Stored data:
────────

(** * zotion: session, authentication and user-repository core

    A shallow embedding of
      - pkg/api/controller/auth_controller.go  (Login, Logout, Register,
        ValidateSession),
      - internal/migration/files/20250509083727_session.go (upSession),
      - pkg/repository user repository (GetById, GetAllUsers, Delete, ...),
    together with the properties the specification states about them.

    Conventions.
      - A Go result [(v, err)] is a pair [(v, option error)]; [None] is [nil].
      - A handler is a computation in the monad [M]: it threads the process
        state (store, clock, log of service calls) and may panic.
      - [time.Time] is a number of nanoseconds counted from Go's zero Time;
        [time.Duration] is a signed 64-bit number of nanoseconds.
      - zerolog calls only write log lines; they are left out. *)

From stdpp Require Import base strings gmap list.
From Stdlib Require Import ZArith Lia Ascii.

Open Scope string_scope.
Open Scope Z_scope.

(** ** Go values *)

(** The error kinds of the specification's taxonomy (section 7). *)
Inductive error : Type :=
| ErrInvalidInput
| ErrConflict
| ErrUnauthorized
| ErrExpired
| ErrNotFound
| ErrForbidden
| ErrInternal
| ErrOther (msg : string).

#[global] Instance error_eq_dec : EqDecision error.
Proof. solve_decision. Defined.

(** A Go [interface{}] value, as stored in [ctx.Locals] and in [fiber.Map]. *)
Inductive Any : Type :=
| ANil
| AString (s : string)
| ABool (b : bool)
| AInt (z : Z).

#[global] Instance Any_eq_dec : EqDecision Any.
Proof. solve_decision. Defined.

(** [v.(string)] in its two-result form: never panics. *)
Definition assert_string_ok (v : Any) : string * bool :=
  match v with
  | AString s => (s, true)
  | _ => ("", false)
  end.

(** ** time *)

Definition Time := Z.
Definition Duration := Z.

Definition min_int64 : Z := - 2 ^ 63.
Definition max_int64 : Z := 2 ^ 63 - 1.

────────

*About this task*
Reproduce exactly the stretch of lines that starts at the one containing "Definition min_int64 : Z := - 2 ^ 63." and ends with the final line of the data, including both ends and nothing more.

*Response*
Definition min_int64 : Z := - 2 ^ 63.
Definition max_int64 : Z := 2 ^ 63 - 1.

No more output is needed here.